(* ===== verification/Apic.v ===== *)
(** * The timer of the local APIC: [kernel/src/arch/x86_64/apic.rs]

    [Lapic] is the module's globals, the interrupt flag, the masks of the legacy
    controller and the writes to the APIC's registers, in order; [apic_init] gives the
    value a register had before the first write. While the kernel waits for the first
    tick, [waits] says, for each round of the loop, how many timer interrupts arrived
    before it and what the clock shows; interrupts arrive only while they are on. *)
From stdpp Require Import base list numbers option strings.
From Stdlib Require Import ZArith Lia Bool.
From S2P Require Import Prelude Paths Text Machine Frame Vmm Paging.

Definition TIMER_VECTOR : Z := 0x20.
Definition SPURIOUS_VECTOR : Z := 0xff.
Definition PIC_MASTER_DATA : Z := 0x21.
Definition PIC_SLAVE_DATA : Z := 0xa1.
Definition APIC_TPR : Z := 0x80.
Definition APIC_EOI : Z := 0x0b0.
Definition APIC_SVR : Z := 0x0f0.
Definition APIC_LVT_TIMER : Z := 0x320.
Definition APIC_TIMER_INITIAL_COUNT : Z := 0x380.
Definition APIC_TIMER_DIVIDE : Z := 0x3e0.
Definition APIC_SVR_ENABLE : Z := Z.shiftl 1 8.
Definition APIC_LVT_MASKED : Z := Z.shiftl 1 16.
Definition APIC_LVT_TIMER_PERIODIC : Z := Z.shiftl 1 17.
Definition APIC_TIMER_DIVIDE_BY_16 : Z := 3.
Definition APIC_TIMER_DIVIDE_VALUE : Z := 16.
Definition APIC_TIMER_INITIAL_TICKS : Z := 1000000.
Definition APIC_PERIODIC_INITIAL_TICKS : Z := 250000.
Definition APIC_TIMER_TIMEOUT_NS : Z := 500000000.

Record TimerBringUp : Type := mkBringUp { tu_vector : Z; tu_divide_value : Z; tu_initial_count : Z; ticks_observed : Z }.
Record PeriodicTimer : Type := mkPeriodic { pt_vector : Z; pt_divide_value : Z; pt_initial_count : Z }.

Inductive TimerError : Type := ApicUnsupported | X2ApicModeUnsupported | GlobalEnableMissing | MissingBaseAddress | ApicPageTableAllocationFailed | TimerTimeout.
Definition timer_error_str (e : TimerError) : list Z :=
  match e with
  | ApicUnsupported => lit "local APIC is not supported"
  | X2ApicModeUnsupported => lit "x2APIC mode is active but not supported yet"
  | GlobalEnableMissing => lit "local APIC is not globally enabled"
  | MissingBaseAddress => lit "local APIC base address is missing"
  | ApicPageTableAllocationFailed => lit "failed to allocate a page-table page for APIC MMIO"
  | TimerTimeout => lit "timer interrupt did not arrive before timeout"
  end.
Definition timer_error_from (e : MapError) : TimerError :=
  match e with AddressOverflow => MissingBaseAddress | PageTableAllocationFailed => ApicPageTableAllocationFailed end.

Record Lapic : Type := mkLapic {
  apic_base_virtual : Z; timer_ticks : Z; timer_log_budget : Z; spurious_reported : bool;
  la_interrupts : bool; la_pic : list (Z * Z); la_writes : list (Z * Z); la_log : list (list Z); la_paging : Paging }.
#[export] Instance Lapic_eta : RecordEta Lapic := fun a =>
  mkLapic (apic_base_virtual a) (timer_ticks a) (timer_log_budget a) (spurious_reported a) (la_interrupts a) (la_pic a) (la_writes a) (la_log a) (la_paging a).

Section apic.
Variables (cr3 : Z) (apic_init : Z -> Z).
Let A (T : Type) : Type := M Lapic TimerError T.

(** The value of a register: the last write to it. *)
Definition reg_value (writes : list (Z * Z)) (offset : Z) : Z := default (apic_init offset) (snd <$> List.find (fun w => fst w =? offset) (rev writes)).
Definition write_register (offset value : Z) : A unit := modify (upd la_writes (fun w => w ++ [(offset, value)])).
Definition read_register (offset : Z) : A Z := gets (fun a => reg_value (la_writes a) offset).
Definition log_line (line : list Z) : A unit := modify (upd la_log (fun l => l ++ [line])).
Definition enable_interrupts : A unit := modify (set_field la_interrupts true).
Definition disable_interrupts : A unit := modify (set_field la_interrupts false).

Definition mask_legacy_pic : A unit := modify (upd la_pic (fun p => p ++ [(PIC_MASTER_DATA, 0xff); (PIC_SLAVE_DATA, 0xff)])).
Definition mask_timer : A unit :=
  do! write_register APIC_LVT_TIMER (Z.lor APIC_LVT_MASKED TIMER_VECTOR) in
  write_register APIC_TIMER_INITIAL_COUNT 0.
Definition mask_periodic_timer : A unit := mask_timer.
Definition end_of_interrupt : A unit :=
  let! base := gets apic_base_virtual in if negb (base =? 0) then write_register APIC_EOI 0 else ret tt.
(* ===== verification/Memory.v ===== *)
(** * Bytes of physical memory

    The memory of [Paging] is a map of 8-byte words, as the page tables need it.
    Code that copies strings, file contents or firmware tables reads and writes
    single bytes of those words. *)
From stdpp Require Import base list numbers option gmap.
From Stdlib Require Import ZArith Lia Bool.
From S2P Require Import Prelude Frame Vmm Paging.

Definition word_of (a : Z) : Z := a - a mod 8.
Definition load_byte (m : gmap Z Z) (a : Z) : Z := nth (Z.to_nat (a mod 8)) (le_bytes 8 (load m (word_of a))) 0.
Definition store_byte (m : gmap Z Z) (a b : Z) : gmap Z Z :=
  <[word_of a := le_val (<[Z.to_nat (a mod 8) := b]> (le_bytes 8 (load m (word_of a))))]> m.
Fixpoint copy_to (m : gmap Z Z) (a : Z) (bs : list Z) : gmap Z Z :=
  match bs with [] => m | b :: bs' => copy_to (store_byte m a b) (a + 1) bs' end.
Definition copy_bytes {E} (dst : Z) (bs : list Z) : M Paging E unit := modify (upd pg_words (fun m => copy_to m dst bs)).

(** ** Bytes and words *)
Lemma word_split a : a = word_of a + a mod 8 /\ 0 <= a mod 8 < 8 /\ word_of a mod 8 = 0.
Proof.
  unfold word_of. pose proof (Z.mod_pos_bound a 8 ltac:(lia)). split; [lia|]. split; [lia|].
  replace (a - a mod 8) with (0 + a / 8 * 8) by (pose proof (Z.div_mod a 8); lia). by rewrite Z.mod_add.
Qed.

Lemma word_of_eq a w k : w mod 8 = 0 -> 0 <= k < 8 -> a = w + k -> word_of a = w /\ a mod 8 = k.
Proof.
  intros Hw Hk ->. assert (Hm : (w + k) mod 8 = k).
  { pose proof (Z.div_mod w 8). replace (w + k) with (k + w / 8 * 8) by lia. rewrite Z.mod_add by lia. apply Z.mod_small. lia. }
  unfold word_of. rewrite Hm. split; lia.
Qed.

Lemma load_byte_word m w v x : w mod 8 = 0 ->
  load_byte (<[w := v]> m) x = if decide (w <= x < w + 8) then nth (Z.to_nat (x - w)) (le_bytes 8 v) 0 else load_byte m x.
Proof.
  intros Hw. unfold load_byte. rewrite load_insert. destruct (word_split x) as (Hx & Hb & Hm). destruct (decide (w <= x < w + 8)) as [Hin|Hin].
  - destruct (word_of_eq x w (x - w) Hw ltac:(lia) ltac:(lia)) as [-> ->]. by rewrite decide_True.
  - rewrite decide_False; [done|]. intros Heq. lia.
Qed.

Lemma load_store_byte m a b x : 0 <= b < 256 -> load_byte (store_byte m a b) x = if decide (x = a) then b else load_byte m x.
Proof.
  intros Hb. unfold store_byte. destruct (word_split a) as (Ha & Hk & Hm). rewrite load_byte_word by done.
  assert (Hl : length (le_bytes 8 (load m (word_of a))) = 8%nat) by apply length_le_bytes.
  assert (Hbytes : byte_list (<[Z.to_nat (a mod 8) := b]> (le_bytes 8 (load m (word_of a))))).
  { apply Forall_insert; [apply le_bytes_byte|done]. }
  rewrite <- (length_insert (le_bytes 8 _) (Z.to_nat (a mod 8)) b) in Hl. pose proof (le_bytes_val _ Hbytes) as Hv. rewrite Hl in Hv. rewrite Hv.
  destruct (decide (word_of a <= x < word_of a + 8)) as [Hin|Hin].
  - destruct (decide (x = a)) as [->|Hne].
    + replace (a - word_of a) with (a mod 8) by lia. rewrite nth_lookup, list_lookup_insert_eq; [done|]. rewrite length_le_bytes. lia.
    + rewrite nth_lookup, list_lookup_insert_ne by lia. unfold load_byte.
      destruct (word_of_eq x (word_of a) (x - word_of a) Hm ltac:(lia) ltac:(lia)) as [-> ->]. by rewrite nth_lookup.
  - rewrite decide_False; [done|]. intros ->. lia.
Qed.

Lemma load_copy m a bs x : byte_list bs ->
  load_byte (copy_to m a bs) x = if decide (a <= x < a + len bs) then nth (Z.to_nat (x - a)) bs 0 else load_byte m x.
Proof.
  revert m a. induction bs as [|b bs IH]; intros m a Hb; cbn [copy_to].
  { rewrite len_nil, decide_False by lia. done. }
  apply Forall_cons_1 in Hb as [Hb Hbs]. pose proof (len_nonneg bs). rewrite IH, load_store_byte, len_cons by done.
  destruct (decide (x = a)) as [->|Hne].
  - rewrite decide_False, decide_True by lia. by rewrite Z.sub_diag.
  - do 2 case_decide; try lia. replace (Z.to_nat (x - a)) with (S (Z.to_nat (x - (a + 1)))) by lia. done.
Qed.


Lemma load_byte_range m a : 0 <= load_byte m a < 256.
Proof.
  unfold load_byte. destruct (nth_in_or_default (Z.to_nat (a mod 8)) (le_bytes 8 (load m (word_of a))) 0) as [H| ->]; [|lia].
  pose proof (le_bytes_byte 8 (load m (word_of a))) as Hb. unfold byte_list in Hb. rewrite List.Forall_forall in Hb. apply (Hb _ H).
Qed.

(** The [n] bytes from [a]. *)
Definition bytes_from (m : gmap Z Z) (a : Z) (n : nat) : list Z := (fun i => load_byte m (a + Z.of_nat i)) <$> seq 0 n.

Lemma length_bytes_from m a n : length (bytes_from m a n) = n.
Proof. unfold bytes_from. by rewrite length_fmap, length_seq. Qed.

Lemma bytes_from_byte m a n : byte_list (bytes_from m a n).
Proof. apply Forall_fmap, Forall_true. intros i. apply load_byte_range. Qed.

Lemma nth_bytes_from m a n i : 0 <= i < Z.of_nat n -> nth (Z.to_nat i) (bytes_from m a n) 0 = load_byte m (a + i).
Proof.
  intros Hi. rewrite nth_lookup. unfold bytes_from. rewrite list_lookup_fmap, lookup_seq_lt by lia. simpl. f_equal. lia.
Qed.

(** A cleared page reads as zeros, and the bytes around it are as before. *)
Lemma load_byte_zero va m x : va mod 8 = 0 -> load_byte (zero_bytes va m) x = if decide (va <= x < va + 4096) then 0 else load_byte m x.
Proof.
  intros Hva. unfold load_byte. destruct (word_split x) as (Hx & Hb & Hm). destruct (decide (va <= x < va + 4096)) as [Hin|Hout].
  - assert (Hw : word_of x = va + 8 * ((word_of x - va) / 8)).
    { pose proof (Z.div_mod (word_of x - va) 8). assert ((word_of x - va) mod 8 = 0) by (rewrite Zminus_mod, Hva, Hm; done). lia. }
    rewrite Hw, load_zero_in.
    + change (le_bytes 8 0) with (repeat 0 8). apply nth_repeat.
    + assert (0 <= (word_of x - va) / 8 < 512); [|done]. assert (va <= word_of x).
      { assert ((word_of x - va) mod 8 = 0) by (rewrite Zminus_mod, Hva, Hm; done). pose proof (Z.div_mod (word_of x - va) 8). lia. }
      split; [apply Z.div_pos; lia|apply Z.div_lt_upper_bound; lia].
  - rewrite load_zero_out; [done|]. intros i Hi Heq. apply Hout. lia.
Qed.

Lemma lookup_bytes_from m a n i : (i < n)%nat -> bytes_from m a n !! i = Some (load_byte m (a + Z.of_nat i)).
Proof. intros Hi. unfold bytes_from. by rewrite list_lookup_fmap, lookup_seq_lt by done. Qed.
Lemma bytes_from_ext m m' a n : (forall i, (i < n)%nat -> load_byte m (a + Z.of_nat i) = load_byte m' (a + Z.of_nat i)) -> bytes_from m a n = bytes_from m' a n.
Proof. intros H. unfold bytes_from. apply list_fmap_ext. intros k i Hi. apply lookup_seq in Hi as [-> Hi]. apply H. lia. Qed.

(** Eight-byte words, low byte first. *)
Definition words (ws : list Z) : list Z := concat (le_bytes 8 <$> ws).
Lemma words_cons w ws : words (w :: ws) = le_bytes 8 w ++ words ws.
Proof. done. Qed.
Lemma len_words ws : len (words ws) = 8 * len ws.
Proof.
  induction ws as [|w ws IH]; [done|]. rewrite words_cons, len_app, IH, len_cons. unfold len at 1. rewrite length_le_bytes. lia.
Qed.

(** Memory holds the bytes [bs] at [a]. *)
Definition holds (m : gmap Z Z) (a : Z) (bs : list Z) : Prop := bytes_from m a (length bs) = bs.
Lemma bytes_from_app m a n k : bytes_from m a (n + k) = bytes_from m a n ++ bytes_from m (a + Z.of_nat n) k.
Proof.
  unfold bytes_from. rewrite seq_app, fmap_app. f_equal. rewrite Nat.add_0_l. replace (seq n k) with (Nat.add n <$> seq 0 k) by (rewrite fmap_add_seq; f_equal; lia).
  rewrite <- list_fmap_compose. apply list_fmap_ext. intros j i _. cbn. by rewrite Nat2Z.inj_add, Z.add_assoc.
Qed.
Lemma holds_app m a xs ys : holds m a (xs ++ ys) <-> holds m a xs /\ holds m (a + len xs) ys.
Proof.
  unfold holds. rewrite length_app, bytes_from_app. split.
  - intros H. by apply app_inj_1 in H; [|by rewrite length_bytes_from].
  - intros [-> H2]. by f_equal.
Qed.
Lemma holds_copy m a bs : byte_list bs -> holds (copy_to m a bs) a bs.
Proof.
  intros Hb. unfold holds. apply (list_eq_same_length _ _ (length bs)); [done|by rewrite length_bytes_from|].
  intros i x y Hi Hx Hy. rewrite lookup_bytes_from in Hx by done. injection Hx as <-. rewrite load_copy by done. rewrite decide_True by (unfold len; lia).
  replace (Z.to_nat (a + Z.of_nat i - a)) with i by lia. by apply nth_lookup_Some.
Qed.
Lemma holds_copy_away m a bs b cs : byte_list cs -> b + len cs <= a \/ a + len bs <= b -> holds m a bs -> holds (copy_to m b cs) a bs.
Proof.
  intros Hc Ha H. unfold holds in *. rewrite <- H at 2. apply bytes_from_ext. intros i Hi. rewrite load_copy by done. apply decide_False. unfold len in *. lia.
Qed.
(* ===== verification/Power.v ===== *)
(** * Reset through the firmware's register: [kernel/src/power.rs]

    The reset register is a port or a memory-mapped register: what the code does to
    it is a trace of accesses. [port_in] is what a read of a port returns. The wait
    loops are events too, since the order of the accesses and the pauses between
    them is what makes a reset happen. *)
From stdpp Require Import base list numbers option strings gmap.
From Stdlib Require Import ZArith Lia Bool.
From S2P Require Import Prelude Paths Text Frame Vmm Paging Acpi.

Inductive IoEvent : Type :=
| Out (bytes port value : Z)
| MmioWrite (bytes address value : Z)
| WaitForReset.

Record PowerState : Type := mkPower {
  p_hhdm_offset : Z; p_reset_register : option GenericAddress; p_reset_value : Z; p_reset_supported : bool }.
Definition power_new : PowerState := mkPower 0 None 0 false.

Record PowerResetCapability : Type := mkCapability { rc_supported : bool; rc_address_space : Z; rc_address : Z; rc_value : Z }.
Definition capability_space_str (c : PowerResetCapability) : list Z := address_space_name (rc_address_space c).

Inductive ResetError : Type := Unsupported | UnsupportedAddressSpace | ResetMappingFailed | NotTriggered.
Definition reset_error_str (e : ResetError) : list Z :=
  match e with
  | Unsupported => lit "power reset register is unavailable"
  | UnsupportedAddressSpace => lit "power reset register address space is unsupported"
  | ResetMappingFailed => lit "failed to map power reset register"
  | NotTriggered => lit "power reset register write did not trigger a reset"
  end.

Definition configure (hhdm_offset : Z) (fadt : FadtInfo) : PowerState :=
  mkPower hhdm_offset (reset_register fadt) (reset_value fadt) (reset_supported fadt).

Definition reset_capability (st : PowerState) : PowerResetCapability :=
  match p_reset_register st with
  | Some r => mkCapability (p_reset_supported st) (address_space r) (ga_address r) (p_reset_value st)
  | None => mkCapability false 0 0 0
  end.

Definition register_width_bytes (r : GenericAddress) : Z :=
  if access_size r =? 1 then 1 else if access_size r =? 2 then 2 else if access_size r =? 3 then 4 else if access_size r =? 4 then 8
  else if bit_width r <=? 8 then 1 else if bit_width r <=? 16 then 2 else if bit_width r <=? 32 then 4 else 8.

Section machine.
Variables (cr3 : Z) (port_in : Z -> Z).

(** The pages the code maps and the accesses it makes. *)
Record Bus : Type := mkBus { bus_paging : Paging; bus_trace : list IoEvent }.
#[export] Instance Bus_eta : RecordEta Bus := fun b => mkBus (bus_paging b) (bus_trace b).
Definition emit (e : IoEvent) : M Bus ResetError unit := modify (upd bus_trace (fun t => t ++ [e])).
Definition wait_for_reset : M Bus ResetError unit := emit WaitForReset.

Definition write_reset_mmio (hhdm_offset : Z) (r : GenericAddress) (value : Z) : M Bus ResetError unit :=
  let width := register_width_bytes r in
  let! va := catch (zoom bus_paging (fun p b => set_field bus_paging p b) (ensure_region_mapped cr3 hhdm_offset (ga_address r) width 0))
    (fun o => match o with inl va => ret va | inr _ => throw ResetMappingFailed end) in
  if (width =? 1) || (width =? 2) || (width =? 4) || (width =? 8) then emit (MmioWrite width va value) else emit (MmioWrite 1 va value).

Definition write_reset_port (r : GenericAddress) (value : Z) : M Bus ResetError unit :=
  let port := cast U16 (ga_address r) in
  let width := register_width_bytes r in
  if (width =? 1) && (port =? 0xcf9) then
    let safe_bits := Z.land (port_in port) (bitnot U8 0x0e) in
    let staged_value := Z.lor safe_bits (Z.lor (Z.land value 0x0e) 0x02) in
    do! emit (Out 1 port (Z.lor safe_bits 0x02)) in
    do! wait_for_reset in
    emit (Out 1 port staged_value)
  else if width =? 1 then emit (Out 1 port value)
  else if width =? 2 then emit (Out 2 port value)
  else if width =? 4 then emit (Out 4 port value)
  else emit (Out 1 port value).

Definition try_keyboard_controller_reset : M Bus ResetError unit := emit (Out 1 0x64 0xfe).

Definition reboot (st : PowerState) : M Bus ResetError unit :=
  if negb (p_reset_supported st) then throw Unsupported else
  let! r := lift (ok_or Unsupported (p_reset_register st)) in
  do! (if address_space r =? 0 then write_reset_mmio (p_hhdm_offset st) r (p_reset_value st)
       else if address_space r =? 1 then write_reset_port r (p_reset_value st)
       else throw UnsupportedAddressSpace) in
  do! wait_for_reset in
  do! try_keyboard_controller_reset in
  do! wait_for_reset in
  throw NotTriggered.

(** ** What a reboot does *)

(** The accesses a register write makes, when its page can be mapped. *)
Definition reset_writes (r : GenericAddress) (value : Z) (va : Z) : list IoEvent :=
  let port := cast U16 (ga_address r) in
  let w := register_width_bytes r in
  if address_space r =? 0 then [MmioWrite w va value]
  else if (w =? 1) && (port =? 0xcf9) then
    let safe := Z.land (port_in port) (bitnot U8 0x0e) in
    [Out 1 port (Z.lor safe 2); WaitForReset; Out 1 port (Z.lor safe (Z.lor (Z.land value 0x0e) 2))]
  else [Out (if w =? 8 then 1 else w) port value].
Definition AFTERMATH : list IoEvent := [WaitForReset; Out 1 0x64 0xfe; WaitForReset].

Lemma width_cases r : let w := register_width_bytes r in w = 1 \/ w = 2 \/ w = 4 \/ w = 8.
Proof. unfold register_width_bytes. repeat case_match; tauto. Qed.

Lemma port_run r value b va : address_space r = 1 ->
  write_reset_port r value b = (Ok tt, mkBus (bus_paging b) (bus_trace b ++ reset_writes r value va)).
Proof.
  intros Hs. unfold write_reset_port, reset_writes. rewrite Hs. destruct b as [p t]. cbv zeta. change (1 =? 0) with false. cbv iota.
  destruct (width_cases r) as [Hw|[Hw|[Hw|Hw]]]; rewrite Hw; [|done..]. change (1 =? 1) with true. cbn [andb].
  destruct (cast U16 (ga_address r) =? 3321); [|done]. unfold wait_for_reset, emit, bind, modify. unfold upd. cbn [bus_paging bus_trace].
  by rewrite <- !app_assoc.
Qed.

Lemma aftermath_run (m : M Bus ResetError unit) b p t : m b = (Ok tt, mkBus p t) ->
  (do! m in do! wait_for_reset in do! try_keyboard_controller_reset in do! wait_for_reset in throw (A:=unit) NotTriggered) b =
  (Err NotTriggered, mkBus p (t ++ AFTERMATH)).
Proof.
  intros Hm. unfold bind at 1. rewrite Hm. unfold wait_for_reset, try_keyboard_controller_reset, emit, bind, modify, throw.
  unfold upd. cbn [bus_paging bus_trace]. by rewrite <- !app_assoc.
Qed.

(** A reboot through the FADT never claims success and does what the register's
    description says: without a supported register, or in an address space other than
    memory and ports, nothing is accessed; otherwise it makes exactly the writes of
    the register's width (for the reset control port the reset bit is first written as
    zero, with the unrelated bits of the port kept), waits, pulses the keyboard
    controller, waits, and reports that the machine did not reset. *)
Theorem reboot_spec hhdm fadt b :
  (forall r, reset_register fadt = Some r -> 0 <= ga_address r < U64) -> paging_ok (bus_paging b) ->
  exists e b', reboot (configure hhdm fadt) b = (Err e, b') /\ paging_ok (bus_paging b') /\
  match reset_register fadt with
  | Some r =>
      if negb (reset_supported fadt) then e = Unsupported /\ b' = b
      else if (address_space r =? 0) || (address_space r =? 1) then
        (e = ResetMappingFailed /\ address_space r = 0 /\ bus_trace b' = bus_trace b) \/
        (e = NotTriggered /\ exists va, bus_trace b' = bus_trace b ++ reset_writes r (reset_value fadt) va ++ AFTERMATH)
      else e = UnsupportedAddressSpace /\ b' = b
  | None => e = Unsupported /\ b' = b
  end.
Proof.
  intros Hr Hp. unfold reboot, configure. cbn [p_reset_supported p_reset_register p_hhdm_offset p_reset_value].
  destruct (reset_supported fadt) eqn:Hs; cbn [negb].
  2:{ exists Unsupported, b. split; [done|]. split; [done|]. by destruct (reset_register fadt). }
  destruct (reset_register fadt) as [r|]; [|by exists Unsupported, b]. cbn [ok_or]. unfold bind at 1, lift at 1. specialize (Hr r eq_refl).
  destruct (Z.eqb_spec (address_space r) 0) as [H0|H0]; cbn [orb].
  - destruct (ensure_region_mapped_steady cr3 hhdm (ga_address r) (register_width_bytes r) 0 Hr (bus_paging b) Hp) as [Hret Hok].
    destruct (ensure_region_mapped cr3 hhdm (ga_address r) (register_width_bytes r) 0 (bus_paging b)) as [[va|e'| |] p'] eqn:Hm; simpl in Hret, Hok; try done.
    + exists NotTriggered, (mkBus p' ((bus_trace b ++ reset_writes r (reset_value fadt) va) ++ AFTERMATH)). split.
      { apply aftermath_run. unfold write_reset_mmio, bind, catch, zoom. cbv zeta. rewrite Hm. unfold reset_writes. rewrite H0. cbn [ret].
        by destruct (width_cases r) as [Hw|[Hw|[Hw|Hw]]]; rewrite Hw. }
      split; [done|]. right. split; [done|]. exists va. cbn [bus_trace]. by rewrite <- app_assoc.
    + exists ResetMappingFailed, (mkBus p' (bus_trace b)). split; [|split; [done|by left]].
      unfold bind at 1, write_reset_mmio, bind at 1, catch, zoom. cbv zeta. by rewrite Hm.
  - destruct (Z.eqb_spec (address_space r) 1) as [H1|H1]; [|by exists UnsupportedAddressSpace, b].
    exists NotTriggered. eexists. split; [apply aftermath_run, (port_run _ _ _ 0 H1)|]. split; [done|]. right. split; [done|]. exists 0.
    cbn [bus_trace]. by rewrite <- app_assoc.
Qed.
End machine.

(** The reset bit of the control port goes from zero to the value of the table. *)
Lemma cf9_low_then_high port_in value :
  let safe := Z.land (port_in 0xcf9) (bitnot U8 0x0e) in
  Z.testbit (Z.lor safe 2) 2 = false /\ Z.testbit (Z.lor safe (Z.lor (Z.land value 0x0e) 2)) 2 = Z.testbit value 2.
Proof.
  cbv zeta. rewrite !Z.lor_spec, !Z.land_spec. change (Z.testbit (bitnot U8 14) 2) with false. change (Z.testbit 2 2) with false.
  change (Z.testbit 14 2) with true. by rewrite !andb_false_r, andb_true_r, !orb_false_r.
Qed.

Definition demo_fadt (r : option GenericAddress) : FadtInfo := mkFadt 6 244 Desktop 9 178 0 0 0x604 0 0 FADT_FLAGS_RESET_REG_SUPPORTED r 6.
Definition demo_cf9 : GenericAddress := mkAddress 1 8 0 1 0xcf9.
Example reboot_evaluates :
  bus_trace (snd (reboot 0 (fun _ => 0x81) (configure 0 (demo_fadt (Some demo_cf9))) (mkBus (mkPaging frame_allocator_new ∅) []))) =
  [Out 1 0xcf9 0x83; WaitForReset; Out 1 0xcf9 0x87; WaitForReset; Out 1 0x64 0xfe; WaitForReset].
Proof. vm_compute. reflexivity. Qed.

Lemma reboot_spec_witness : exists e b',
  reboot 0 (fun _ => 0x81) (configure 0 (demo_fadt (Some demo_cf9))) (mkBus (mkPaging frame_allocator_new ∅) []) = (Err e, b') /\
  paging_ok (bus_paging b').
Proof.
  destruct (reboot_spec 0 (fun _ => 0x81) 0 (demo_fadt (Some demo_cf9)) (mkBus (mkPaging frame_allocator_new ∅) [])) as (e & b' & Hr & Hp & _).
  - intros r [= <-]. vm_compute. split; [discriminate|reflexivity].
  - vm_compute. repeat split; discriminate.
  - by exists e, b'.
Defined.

What is required: Provide only the number of lines in the records containing the string "induction".

Answer box: 2